You need a bin for your worms to live in. It can be as elaborate or simple as you want. I'm going to give you plans to build a bin like have. I've been using this bin for over 5 years and it is as simple as it gets. First you need a plastic container, a lidded tub will work great. You don't want it to be too deep, remember they're surface feeders, and you don't want it to be clear, worms don't enjoy the light. You want a few very small holes in the bottom of your container for drainage, worms can become waterlogged. If you desire, you can put a piece of screening at the bottom to make sure the worms don't get out but I have never had a problem with this. Also, make sure that you have something underneath to catch this drainage. It makes great fertilizer. Now, shred up some paper - remember, nonglossy is best. You can also use cardboard, leaves, straw, dried grass or peat moss. Whatever you have on hand. Fill your container 2/3 the way up with the bedding. Every week or so, you will want to add more bedding. Your worms will actually eat it and turn it into compost also. Now, add your worms. You will also want to add a small amount of dirt and sand if you have it to get them started. Cover it with a lid, those little guys will try to escape if they are not getting enough food.

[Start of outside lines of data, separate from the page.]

(* ===== verification/RemoteReach.v ===== *)
(** * Transport feedback: the proxy over any arrivals

    The states that a proxy reaches with packets whose numbers move by less than half of
    their range and stay in the window, and times at which it sends: it never stops, and
    what arrived since the last report is reported. Without the condition on the numbers
    four packets stop the process. *)

From S2P Require Import Prelude OrderedMap ByteIo RtpExtensions Rtcp RtcpFields RtcpFeedback TransportChunk TransportFeedback TransportSend TransportWire RemoteProxy RemoteReports.

Open Scope Z_scope.
Open Scope c_scope.

(** ** The unwrapper *)

(** Unwrapped numbers are not negative and congruent to the number. *)
Lemma unwrap_spec last v :
  is_u16 v -> (forall l, last = Some l -> 0 <= l) -> 0 <= UnwrapWithoutUpdate last v /\ u16 (UnwrapWithoutUpdate last v) = v.
Proof.
  intros Hv Hl. unfold UnwrapWithoutUpdate. destruct last as [l|]; [|split; [clia|by apply u16_id]]. specialize (Hl l eq_refl).
  assert (Hc : 0 <= u16 l <= l) by (unfold u16; split; [apply Z.mod_pos_bound; lia|apply Z.mod_le; lia]).
  assert (Hmod : forall k, u16 (l + (v - u16 l + k * 2 ^ 16)) = v).
  { intros k. unfold u16. replace (l + (v - l mod 2 ^ 16 + k * 2 ^ 16)) with (v + (l / 2 ^ 16 + k) * 2 ^ 16)
      by (rewrite (Z.div_mod l (2 ^ 16)) at 2 by lia; lia).
    rewrite Z.mod_add by lia. apply Z.mod_small. exact Hv. }
  unfold is_u16 in Hv. change (0xffff + 1) with (2 ^ 16). pose proof (Hmod 0) as M0. pose proof (Hmod 1) as M1. pose proof (Hmod (-1)) as M2.
  rewrite Z.mul_0_l, Z.add_0_r in M0. rewrite Z.mul_1_l in M1. change (-1 * 2 ^ 16) with (- 2 ^ 16) in M2.
  destruct (IsNewerSequenceNumber v (u16 l)).
  - destruct (Z.ltb_spec (v - u16 l) 0); split; try done; lia.
  - destruct (Z.ltb_spec 0 (v - u16 l)), (Z.leb_spec 0 (l + (v - u16 l) - 2 ^ 16)); cbn [andb]; split; try done; try lia.
Qed.

(** ** Entries of the map *)

Definition chain (m : Arrivals) : bool := match m with [] => true | e :: m => gaps (fst e) m end.

(** [k] can be added: it is not too far above an entry nor below the first one. *)
Definition near (k : Z) (m : Arrivals) : Prop :=
  match m with [] => True | e :: _ => (exists x, x ∈ m /\ k <= fst x + 0x7FFF) /\ fst e <= k + 0x7FFF end.

Lemma gaps_weaken prev prev' l : prev <= prev' -> gaps prev l = true -> match l with [] => True | e :: _ => prev' < fst e end -> gaps prev' l = true.
Proof.
  intros Hp. destruct l as [|e l]; [done|]. intros Hg He. apply gaps_cons in Hg as [Hk Hg]. cbn [gaps].
  by rewrite (proj2 (Z.ltb_lt _ _)), (proj2 (Z.leb_le _ _)), Hg by lia.
Qed.

Lemma gaps_chain prev m : gaps prev m = true -> chain m = true.
Proof. destruct m as [|e m]; [done|]. by intros [_ Hg]%gaps_cons. Qed.

Lemma gaps_insert prev k v m :
  gaps prev m = true -> prev < k -> map_find k m = false -> k <= prev + 0x7FFF \/ (exists x, x ∈ m /\ k <= fst x + 0x7FFF) ->
  gaps prev (map_insert k v m) = true.
Proof.
  revert prev. induction m as [|e m IH]; intros prev Hg Hk Hf Hnear; cbn [map_insert].
  - destruct Hnear as [Hn|(x & Hx & _)]; [|by apply not_elem_of_nil in Hx]. cbn [gaps fst]. by rewrite (proj2 (Z.ltb_lt _ _)), (proj2 (Z.leb_le _ _)) by lia.
  - apply gaps_cons in Hg as [He Hg]. apply find_cons in Hf as [Hne Hf]. destruct (Z.ltb_spec (fst e) k); cbn [gaps fst].
    + rewrite (proj2 (Z.ltb_lt _ _)), (proj2 (Z.leb_le _ _)) by lia. cbn [andb]. apply IH; [done|done|done|].
      destruct Hnear as [Hn|(x & Hx & Hn)]; [left; lia|]. apply elem_of_cons in Hx as [->|Hx]; [left; lia|right; eauto].
    + rewrite !(proj2 (Z.ltb_lt _ _)), !(proj2 (Z.leb_le _ _)), Hg by lia. done.
Qed.

Lemma chain_insert k v m : chain m = true -> map_find k m = false -> near k m -> chain (map_insert k v m) = true.
Proof.
  destruct m as [|e m]; [done|]. intros Hc Hf [(x & Hx & Hn) Hh]. cbn [chain] in Hc. apply find_cons in Hf as [Hne Hf]. cbn [map_insert].
  destruct (Z.ltb_spec (fst e) k); cbn [chain gaps fst].
  - apply gaps_insert; [done|done|done|]. apply elem_of_cons in Hx as [->|Hx]; [left; lia|right; eauto].
  - rewrite (proj2 (Z.ltb_lt _ _)), (proj2 (Z.leb_le _ _)), Hc by lia. done.
Qed.
(* ===== verification/SendHistory.v ===== *)
(** * The history of sent packets

    [SendTimeHistory] of [modules/congestion_controller/rtp]: the packets that were
    handed to the network, by unwrapped number, and the bytes in flight on each network
    route. A route is the pair of the local and the remote network id. Times in
    milliseconds are not bounded here; sizes have 64 bits. *)

From stdpp Require Import gmap.
From S2P Require Import Prelude OrderedMap RemoteProxy RemoteReach.

Open Scope Z_scope.
Open Scope c_scope.

(** ** Packets *)

Record PacedPacketInfo := mkPaced {
  send_bitrate_bps : Z;
  probe_cluster_id : Z;
  probe_cluster_min_probes : Z;
  probe_cluster_min_bytes : Z;
}.

Definition kNotAProbe : Z := -1.
Definition new_PacedPacketInfo : PacedPacketInfo := mkPaced (-1) kNotAProbe (-1) (-1).

Record PacketFeedback := mkPacket {
  creation_time_ms : Z;
  arrival_time_ms : Z;
  send_time_ms : Z;
  pf_sequence_number : Z;
  long_sequence_number : Z;
  payload_size : Z;
  unacknowledged_data : Z;
  pf_local_net_id : Z;
  pf_remote_net_id : Z;
  pacing_info : PacedPacketInfo;
}.

#[export] Instance eta_PacketFeedback : Eta PacketFeedback :=
  fun p => mkPacket (creation_time_ms p) (arrival_time_ms p) (send_time_ms p) (pf_sequence_number p) (long_sequence_number p) (payload_size p)
    (unacknowledged_data p) (pf_local_net_id p) (pf_remote_net_id p) (pacing_info p).

Definition kNotReceived : Z := -1.
Definition kNoSendTime : Z := -1.

(** The constructors leave [long_sequence_number] as it is in memory: [garbage]. *)
Definition created_packet (garbage creation_time sequence_number payload_size local_net_id remote_net_id : Z) (pacing_info : PacedPacketInfo) : PacketFeedback :=
  mkPacket creation_time kNotReceived kNoSendTime sequence_number garbage payload_size 0 local_net_id remote_net_id pacing_info.

Definition query_packet (garbage arrival_time sequence_number : Z) : PacketFeedback :=
  mkPacket (-1) arrival_time kNoSendTime sequence_number garbage 0 0 0 0 new_PacedPacketInfo.

(** ** The history *)

Definition net_of (p : PacketFeedback) : Z * Z := (pf_local_net_id p, pf_remote_net_id p).

Record SendTimeHistory := mkHistory {
  packet_age_limit_ms_ : Z;
  pending_untracked_size_ : Z;
  last_send_time_ms_ : Z;
  last_untracked_send_time_ms_ : Z;
  seq_num_unwrapper_ : option Z;
  history_ : Entries PacketFeedback;
  last_ack_seq_num_ : option Z;
  in_flight_bytes_ : gmap (Z * Z) Z;
}.

#[export] Instance eta_History : Eta SendTimeHistory :=
  fun h => mkHistory (packet_age_limit_ms_ h) (pending_untracked_size_ h) (last_send_time_ms_ h) (last_untracked_send_time_ms_ h)
    (seq_num_unwrapper_ h) (history_ h) (last_ack_seq_num_ h) (in_flight_bytes_ h).

Definition new_SendTimeHistory (packet_age_limit_ms : Z) : SendTimeHistory := mkHistory packet_age_limit_ms 0 (-1) (-1) None [] None ∅.

(** The packets that do not count. *)
Definition not_counted (last_ack : option Z) (p : PacketFeedback) : bool :=
  (send_time_ms p <? 0) || (payload_size p =? 0) ||
  match last_ack with Some last => long_sequence_number p <=? last | None => false end.

Definition AddPacketBytes (p : PacketFeedback) (h : SendTimeHistory) : SendTimeHistory :=
  if not_counted (last_ack_seq_num_ h) p then h
  else
    match in_flight_bytes_ h !! net_of p with
    | Some bytes => h <| in_flight_bytes_ := <[net_of p := u64 (bytes + payload_size p)]> (in_flight_bytes_ h) |>
    | None => h <| in_flight_bytes_ := <[net_of p := payload_size p]> (in_flight_bytes_ h) |>
    end.

Definition RemovePacketBytes (p : PacketFeedback) (h : SendTimeHistory) : SendTimeHistory :=
  if not_counted (last_ack_seq_num_ h) p then h
  else
    match in_flight_bytes_ h !! net_of p with
    | Some bytes =>
        let bytes := u64 (bytes - payload_size p) in
        if bytes =? 0 then h <| in_flight_bytes_ := delete (net_of p) (in_flight_bytes_ h) |>
        else h <| in_flight_bytes_ := <[net_of p := bytes]> (in_flight_bytes_ h) |>
    | None => h
    end.

(** The loop of [AddAndRemoveOld]. *)
Fixpoint remove_aged (at_time : Z) (m : Entries PacketFeedback) (h : SendTimeHistory) : SendTimeHistory :=
  match m with
  | [] => h <| history_ := [] |>
  | e :: m' =>
      if packet_age_limit_ms_ h <? at_time - creation_time_ms (snd e) then remove_aged at_time m' (RemovePacketBytes (snd e) h)
      else h <| history_ := m |>
  end.

(** [insert] leaves a map with the key as it is. *)
Definition insert_packet (k : Z) (p : PacketFeedback) (m : Entries PacketFeedback) : Entries PacketFeedback :=
  if map_find k m then m else map_insert k p m.

Definition AddAndRemoveOld (packet : PacketFeedback) (at_time : Z) (h : SendTimeHistory) : SendTimeHistory :=
  let h := remove_aged at_time (history_ h) h in
  let unwrapped_seq_num := UnwrapWithoutUpdate (seq_num_unwrapper_ h) (pf_sequence_number packet) in
  let h := h <| seq_num_unwrapper_ := Some unwrapped_seq_num |> in
  let packet_copy := packet <| long_sequence_number := unwrapped_seq_num |> in
  let h := h <| history_ := insert_packet unwrapped_seq_num packet_copy (history_ h) |> in
  if 0 <=? send_time_ms packet then
    let h := AddPacketBytes packet_copy h in
    h <| last_send_time_ms_ := Z.max (last_send_time_ms_ h) (send_time_ms packet) |>
  else h.

Definition AddUntracked (packet_size send_time : Z) (h : SendTimeHistory) : SendTimeHistory :=
  h <| pending_untracked_size_ := u64 (pending_untracked_size_ h + packet_size) |>
    <| last_untracked_send_time_ms_ := Z.max (last_untracked_send_time_ms_ h) send_time |>.

Definition OnSentPacket (sequence_number send_time : Z) (h : SendTimeHistory) : bool * SendTimeHistory :=
  let unwrapped_seq_num := UnwrapWithoutUpdate (seq_num_unwrapper_ h) sequence_number in
  let h := h <| seq_num_unwrapper_ := Some unwrapped_seq_num |> in
  match map_get unwrapped_seq_num (history_ h) with
  | None => (false, h)
  | Some packet =>
      let packet_retransmit := 0 <=? send_time_ms packet in
      let h := h <| history_ := map_update unwrapped_seq_num (fun p => p <| send_time_ms := send_time |>) (history_ h) |> in
      let h := h <| last_send_time_ms_ := Z.max (last_send_time_ms_ h) send_time |> in
      let h := if packet_retransmit then h else AddPacketBytes (packet <| send_time_ms := send_time |>) h in
      let h :=
        if 0 <? pending_untracked_size_ h then
          let pending := pending_untracked_size_ h in
          h <| history_ := map_update unwrapped_seq_num (fun p => p <| unacknowledged_data := u64 (unacknowledged_data p + pending) |>) (history_ h) |>
            <| pending_untracked_size_ := 0 |>
        else h in
      (true, h)
  end.

Definition GetPacket (sequence_number : Z) (h : SendTimeHistory) : option PacketFeedback :=
  map_get (UnwrapWithoutUpdate (seq_num_unwrapper_ h) sequence_number) (history_ h).

(** From [unacked_it] to [newly_acked_end]. *)
Definition newly_acked (h : SendTimeHistory) (acked_seq_num : Z) : Entries PacketFeedback :=
  until_upper_bound acked_seq_num
    (match last_ack_seq_num_ h with Some last => lower_bound last (history_ h) | None => history_ h end).

Definition UpdateAckedSeqNum (acked_seq_num : Z) (h : SendTimeHistory) : SendTimeHistory :=
  if match last_ack_seq_num_ h with Some last => acked_seq_num <=? last | None => false end then h
  else
    let h := fold_left (fun h e => RemovePacketBytes (snd e) h) (newly_acked h acked_seq_num) h in
    h <| last_ack_seq_num_ := Some acked_seq_num |>.

(** The result, [packet_feedback] afterwards, and the history. *)
Definition GetFeedback (packet_feedback : PacketFeedback) (remove : bool) (h : SendTimeHistory) : bool * PacketFeedback * SendTimeHistory :=
  let unwrapped_seq_num := UnwrapWithoutUpdate (seq_num_unwrapper_ h) (pf_sequence_number packet_feedback) in
  let h := h <| seq_num_unwrapper_ := Some unwrapped_seq_num |> in
  let h := UpdateAckedSeqNum unwrapped_seq_num h in
  match map_get unwrapped_seq_num (history_ h) with
  | None => (false, packet_feedback, h)
  | Some packet =>
      let result := packet <| arrival_time_ms := arrival_time_ms packet_feedback |> in
      (true, result, if remove then h <| history_ := map_erase unwrapped_seq_num (history_ h) |> else h)
  end.

Definition GetOutstandingData (local_net_id remote_net_id : Z) (h : SendTimeHistory) : Z :=
  default 0 (in_flight_bytes_ h !! (local_net_id, remote_net_id)).

Definition GetFirstUnackedSendTime (h : SendTimeHistory) : option Z :=
  match last_ack_seq_num_ h with
  | None => None
  | Some last =>
      match map_get last (history_ h) with
      | None => None
      | Some packet => if send_time_ms packet =? kNoSendTime then None else Some (send_time_ms packet)
      end
  end.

All you have to do now is a little weekly maintenance and harvest your castings when you need it and you'll be a successful worm farmer.
Harvesting your castings can happen in a couple of ways. If you are opposed to digging around in the poo and are the patient type. You can use one of two ways. The first way is to only add food to one side of the bin, in about a week most all the worms will be on that side of the bin and you can just take out the compost from the other side and add some more bedding and be done with it. Or if you are not quite that patient, you can dump your bin out on a trashbag, spread it out a little and leave a light on. In about 24 hours, most all the worms will have migrated to the bottom of the pile. Take off the top of the pile to use as compost, put the rest that has the worms in it back in the bin, add more bedding and your done. Or for the hands on type, and my favorite way, is to just dump your bin out, grab a handful of castings and look for worms. A little secret, if there is still food in there you will find huge amounts of worms around and in this food. I would often pick up an apple core and there would be a hundred worms half buried in it. There will be no way for you to get all the worms completely out no matter which way you chose. If you are adding the compost into the garden all the better, they will work hard for you there also.
A couple of things to watch out for. If your worms start to die, make sure you've been feeding them enough, make sure your bedding isn't too dry or too soggy, make sure they aren't freezing or baking or that they don't need new bedding. If your bin starts to smell, this isn't normal. Make sure you aren't giving your worms too much food, that you aren't adding meat or dairy products, and that they have enough bedding. It is normal for small nematodes to grow in your bin. They are just helping your worms compost the food scraps. Flies or fruit flies are not normal. Make sure you are putting your food under a little bedding, that the lid stays on and that you are not over feeding your worms.
If you want more information Mary Applehof's book, Worms Ate My Garbage, is very useful. You can also google vermiculture or worm bins and pull up tons of information on the web.
Once you've become a successful worm farmer, share some of your worms with friends. Fill them in on the wonder of worm poo and why your garden looks so great.